The 14 year-old company, aimed at the enterprise, today has over 250 customers. TriCore already partnered with HP to build the new IaaS, and has software partnerships with Oracle, SAP and Microsoft and ties to hardware vendors EMC and IBM.
SharePoint Story
One application TriCore knows well is Microsoft SharePoint. SharePoint may be the richest collaboration tool out there feature-wise, but that is also the problem. It is no fun to set up or manage. IT has its hands full keeping tabs on all the on-premises SharePoint apps launched by this group or that, and it can be almost as tough in the cloud – unless that cloud is managed.
That is the thinking behind TriCore Solutions’ SharePoint Managed Application Services.
While many users adopt easy and free collaboration tools like DropBox and Google Apps, Microsoft shops are seeing a huge uptick in SharePoint. The fact that TriCore has two decades in the SharePoint market shows just how long the platform has been around. And when it first arrived, it was more of a document management system, and Microsoft was arguing that Exchange, with its public folders and discussion threads, was the main collaboration tool. Oh, and back then collaboration tools were called Groupware.

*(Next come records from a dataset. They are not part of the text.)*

Lemma sort_by_severity_aux :
  exists out,
    _apply_sort pd df {| Models.SortTransform.sort := ["severity"];
                         Models.SortTransform.ascending := ascending |} = Ok out /\
    columns out = columns df /\
    Permutation (rows df) (rows out) /\
    StronglySorted (fun a b => ordered ascending (rank a) (rank b)) (rows out) /\
    (stable pd ->
     forall k, List.filter (fun r => Z.eqb (rank r) k) (rows out) =
               List.filter (fun r => Z.eqb (rank r) k) (rows df)).
Proof.
  unfold _apply_sort. cbn [Models.SortTransform.sort Models.SortTransform.ascending List.filter].
  rewrite Hsev. cbn [negb]. change (mem "severity" ["severity"]) with true. cbv iota.
  replace (forallb _ (rows df)) with true
    by (symmetry; apply forallb_forall; exact Hhash).
  cbn [List.map]. change (String.eqb "severity" "severity") with true. cbv iota.
  set (df_copy := set_column tmp _ df).
  assert (Hcols : columns df_copy = (columns df ++ [tmp])%list).
  { unfold df_copy, set_column. cbn [columns]. rewrite Htmp. reflexivity. }
  assert (Hrows : rows df_copy = List.map tagged (rows df)) by reflexivity.
  destruct (Hsorts tmp ascending df_copy) as (out & Hsv & Hc & Hp & Hs).
  { rewrite Hcols. apply PyProps.mem_app_r. }
  { intros r' Hr'. rewrite Hrows in Hr'. apply in_map_iff in Hr' as (r & <- & _).
    exists (rank r). unfold cell. rewrite PyProps.get_set_same. reflexivity. }
  assert (Hfrom : forall r', In r' (rows out) -> exists r, In r (rows df) /\ r' = tagged r).
  { intros r' Hr'. apply Permutation_sym in Hp. apply (Permutation_in _ Hp) in Hr'.
    rewrite Hrows in Hr'. apply in_map_iff in Hr' as (r & <- & Hr). exists r. auto. }
  assert (Hrank : forall r', In r' (rows out) -> rank (Py.remove tmp r') = key tmp r').
  { intros r' Hr'. destruct (Hfrom r' Hr') as (r & Hr & ->).
    rewrite untag by exact Hr. symmetry. apply key_tagged. }
  rewrite Hsv. unfold drop. rewrite Hc, Hcols, PyProps.mem_app_r.
  eexists. split; [reflexivity|]. cbn [columns rows].
  split; [apply PyProps.filter_fresh, PyProps.mem_false; exact Htmp|].
  split; [|split].
  - apply (Permutation_map (Py.remove tmp)) in Hp.
    rewrite Hrows, List.map_map in Hp.
    rewrite (List.map_ext_in _ (fun r => r)) in Hp by (intros r Hr; apply untag; exact Hr).
    rewrite List.map_id in Hp. exact Hp.
  - apply (PyProps.StronglySorted_map_in (fun a b => ordered ascending (key tmp a) (key tmp b))).
    + intros a b Ha Hb. rewrite !Hrank by assumption. auto.
    + apply Sorted_StronglySorted; [|exact Hs].
      intros a b c. apply ordered_trans.
  - intros Hstable k.
    rewrite PyProps.filter_map_swap.
    rewrite (List.filter_ext_in _ (fun r => Z.eqb (key tmp r) k))
      by (intros r' Hr'; rewrite Hrank by exact Hr'; reflexivity).
    rewrite (Hstable tmp ascending df_copy out) by assumption.
    rewrite Hrows, PyProps.filter_map_swap, List.map_map.
    rewrite (List.filter_ext _ (fun r => Z.eqb (rank r) k))
      by (intros r; rewrite key_tagged; reflexivity).
    rewrite (List.map_ext_in _ (fun r => r)).
    + apply List.map_id.
    + intros r Hr. apply filter_In in Hr as [Hr _]. apply untag. exact Hr.
Qed.

End Severity.

Lemma of_records_well_formed (data : list record) : well_formed (of_records data).
Proof.
  intros r Hr. unfold of_records in *. cbn [rows columns] in *.
  apply in_map_iff in Hr as (r0 & <- & _).
  unfold project. rewrite List.map_map. cbn [fst]. apply List.map_id.
Qed.

(** C7, refuted: asked for a descending sort, the step puts the unknown
    severity first and critical last. *)
Lemma descending_sort_puts_unknown_first :
  exists out,
    _apply_sort Reference.pandas (of_records findings)
      {| Models.SortTransform.sort := ["severity"]; Models.SortTransform.ascending := false |} = Ok out /\
    List.map (cell "severity") (rows out) =
      [VStr "urgent"; VStr "low"; VStr "low"; VStr "low"; VStr "critical"].
Proof. eexists. split; vm_compute; reflexivity. Qed.

(** C7, as the code has it.  Ranks are critical 0, high 1, medium 2, low 3
    and 99 for every other value.  Sorting a frame by [["severity"]] keeps
    its columns and its rows and arranges the rows by rank: in increasing
    rank when [ascending] is true (critical, high, medium, low, then the
    unrecognized values), in decreasing rank when it is false (the
    unrecognized values first).  The code passes no [kind] to
    [sort_values]; when the library sort is stable, rows of equal rank keep
    their relative order. *)
Theorem sort_by_severity (pd : Pandas) (df : DataFrame) (ascending : bool) :
  sorts pd ->
  well_formed df ->
  mem "severity" (columns df) = true ->
  mem "_severity_order" (columns df) = false ->
  (forall r, In r (rows df) -> hashable (cell "severity" r) = true) ->
  (severity_rank (VStr "critical") = 0 /\ severity_rank (VStr "high") = 1 /\
   severity_rank (VStr "medium") = 2 /\ severity_rank (VStr "low") = 3 /\
   (forall v, v <> VStr "critical" -> v <> VStr "high" -> v <> VStr "medium" -> v <> VStr "low" ->
              severity_rank v = 99)) /\
  exists out,
    _apply_sort pd df {| Models.SortTransform.sort := ["severity"];
                         Models.SortTransform.ascending := ascending |} = Ok out /\
    columns out = columns df /\
    Permutation (rows df) (rows out) /\
    StronglySorted (fun a b => if ascending then rank a <= rank b else rank b <= rank a) (rows out) /\
    (stable pd ->
     forall k, List.filter (fun r => Z.eqb (rank r) k) (rows out) =
               List.filter (fun r => Z.eqb (rank r) k) (rows df)).
Proof.
  intros H1 H2 H3 H4 H5. split; [exact severity_rank_order|].
  exact (sort_by_severity_aux pd df ascending H1 H2 H3 H4 H5).
Qed.

Lemma sort_by_severity_witness :
  exists out,
    _apply_sort Reference.pandas (of_records findings)
      {| Models.SortTransform.sort := ["severity"]; Models.SortTransform.ascending := true |} = Ok out /\
    columns out = columns (of_records findings) /\
    Permutation (rows (of_records findings)) (rows out) /\
    StronglySorted (fun a b => rank a <= rank b) (rows out) /\
    (forall k, List.filter (fun r => Z.eqb (rank r) k) (rows out) =
               List.filter (fun r => Z.eqb (rank r) k) (rows (of_records findings))).
Proof.
  destruct (sort_by_severity Reference.pandas (of_records findings) true) as (_ & out & Ho & Hc & Hp & Hs & Hst).
  - exact ReferenceProps.reference_sorts.
  - apply of_records_well_formed.
  - reflexivity.
  - reflexivity.
  - apply forallb_forall. vm_compute. reflexivity.
  - exists out. repeat split; try assumption. apply Hst. exact ReferenceProps.reference_stable.
Defined.

(** The two directions on the sample findings. *)
Example sort_by_severity_sample :
  exists out,
    _apply_sort Reference.pandas (of_records findings)
      {| Models.SortTransform.sort := ["severity"]; Models.SortTransform.ascending := true |} = Ok out /\
    List.map (fun x => (cell "severity" x, cell "n" x)) (rows out) =
      [(VStr "critical", VInt 3); (VStr "low", VInt 1); (VStr "low", VInt 4); (VStr "low", VInt 5);
       (VStr "urgent", VInt 2)].
Proof. eexists. split; vm_compute; reflexivity. Qed.

End SortProps.

(** * Pivoting *)
Module PivotProps.

Import Frame PivotSpec DataTransformer TransformExamples.

Lemma insert_sorted_perm (s : string) (l : list string) : Permutation (s :: l) (insert_sorted s l).
Proof.
  induction l as [|x l IH]; cbn [insert_sorted]; [reflexivity|].
  destruct (String.leb s x); [reflexivity|].
  rewrite perm_swap. apply perm_skip. exact IH.
Qed.

Lemma insert_uniq_In (s x : string) (l : list string) :
  In x (insert_uniq s l) <-> x = s \/ In x l.
Proof.
  unfold insert_uniq. destruct (mem s l) eqn:E.
  - apply PyProps.mem_In in E. split; [auto|]. intros [->|H]; assumption.
  - split; intros H.
    + apply (Permutation_in _ (Permutation_sym (insert_sorted_perm s l))) in H.
      destruct H; auto.
    + apply (Permutation_in _ (insert_sorted_perm s l)). destruct H; [left|right]; auto.
Qed.

Lemma sort_uniq_In (x : string) (l : list string) : In x (sort_uniq l) <-> In x l.
Proof.
  induction l as [|s l IH]; cbn [sort_uniq List.fold_right]; [reflexivity|].
  fold (sort_uniq l). rewrite insert_uniq_In, IH. cbn [In]. split; intros [H|H]; auto.
Qed.

Lemma sort_uniq_NoDup (l : list string) : List.NoDup (sort_uniq l).
Proof.
  induction l as [|s l IH]; cbn [sort_uniq List.fold_right]; [constructor|].
  fold (sort_uniq l). unfold insert_uniq. destruct (mem s (sort_uniq l)) eqn:E; [exact IH|].
  apply (Permutation_NoDup (insert_sorted_perm s (sort_uniq l))).
  constructor; [apply PyProps.mem_false; exact E|exact IH].
Qed.

Lemma mem_sort_uniq (x : string) (l : list string) : mem x (sort_uniq l) = mem x l.
Proof.
  destruct (mem x l) eqn:E.
  - apply PyProps.mem_In, sort_uniq_In, PyProps.mem_In. exact E.
  - apply PyProps.mem_false. rewrite sort_uniq_In. apply PyProps.mem_false. exact E.
Qed.

Lemma value_eqb_str (x : value) (s : string) : Py.value_eqb x (VStr s) = true <-> x = VStr s.
Proof.
  destruct x; cbn [Py.value_eqb]; try (split; intros; discriminate).
  rewrite String.eqb_eq. split; congruence.
Qed.

Lemma filter_nil_of_existsb {A : Type} (p : A -> bool) (l : list A) :
  List.existsb p l = false -> List.filter p l = [].
Proof.
  induction l as [|a l IH]; cbn [List.existsb List.filter]; [reflexivity|].
  destruct (p a); [discriminate|]. exact IH.
Qed.

Lemma filter_filter_implies {A : Type} (p q : A -> bool) (l : list A) :
  (forall a, p a = true -> q a = true) ->
  List.filter p (List.filter q l) = List.filter p l.
Proof.
  intros H. induction l as [|a l IH]; cbn [List.filter]; [reflexivity|].
  destruct (q a) eqn:Eq; cbn [List.filter]; rewrite IH; [reflexivity|].
  destruct (p a) eqn:Ep; [|reflexivity]. rewrite (H a Ep) in Eq. discriminate.
Qed.

Lemma combine_map_same {A B C : Type} (f : A -> B) (g : A -> C) (l : list A) :
  List.combine (List.map f l) (List.map g l) = List.map (fun x => (f x, g x)) l.
Proof. induction l as [|a l IH]; cbn [List.map List.combine]; [reflexivity|]. rewrite IH. reflexivity. Qed.

Lemma get_map_self {A : Type} (f : string -> A) (k : string) (l : list string) :
  In k l -> Py.get k (List.map (fun k' => (k', f k')) l) = Some (f k).
Proof.
  induction l as [|x l IH]; cbn [In List.map Py.get]; [intros []|].
  intros H. destruct (String.eqb_spec k x) as [->|Hne]; [reflexivity|].
  apply IH. destruct H; [congruence|assumption].
Qed.

Lemma forallb_map {A B : Type} (p : B -> bool) (g : A -> B) (l : list A) :
  List.forallb p (List.map g l) = List.forallb (fun a => p (g a)) l.
Proof. induction l as [|a l IH]; cbn [List.map List.forallb]; [reflexivity|]. rewrite IH. reflexivity. Qed.

Lemma existsb_map {A B : Type} (p : B -> bool) (g : A -> B) (l : list A) :
  List.existsb p (List.map g l) = List.existsb (fun a => p (g a)) l.
Proof. induction l as [|a l IH]; cbn [List.map List.existsb]; [reflexivity|]. rewrite IH. reflexivity. Qed.

Lemma existsb_ext {A : Type} (p q : A -> bool) (l : list A) :
  (forall a, p a = q a) -> List.existsb p l = List.existsb q l.
Proof.
  intros H. induction l as [|a l IH]; cbn [List.existsb]; [reflexivity|].
  rewrite H, IH. reflexivity.
Qed.

Section Clean.

Variables i c v : string.

Hypothesis Hiv : i <> v.
Hypothesis Hcv : c <> v.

Later Microsoft bought Groove Networks, and there was more confusion about Microsoft’s collaboration strategy, but in more recent years the entire push has been behind SharePoint and now it has the market share as result.
Tough Mountain to Climb
For partners, ISVs and service providers, AWS is one hot market. In Gartner’s latest ‘Magic Quadrant for Cloud Infrastructure as a Service’, AWS far outstripped all its rivals. “AWS is the overwhelming market share leader, with more than five times the compute capacity in use than the aggregate total of the other fourteen providers in this Magic Quadrant. It is a thought leader; it is extraordinarily innovative, exceptionally agile and very responsive to the market. It has the richest IaaS product portfolio, and is constantly expanding its service offerings and reducing its prices. It has by far the largest pool of capacity, which makes its service one of the few suitable for batch computing, especially for workloads that require short-term provisioning of hundreds of servers at a time,” the research house said.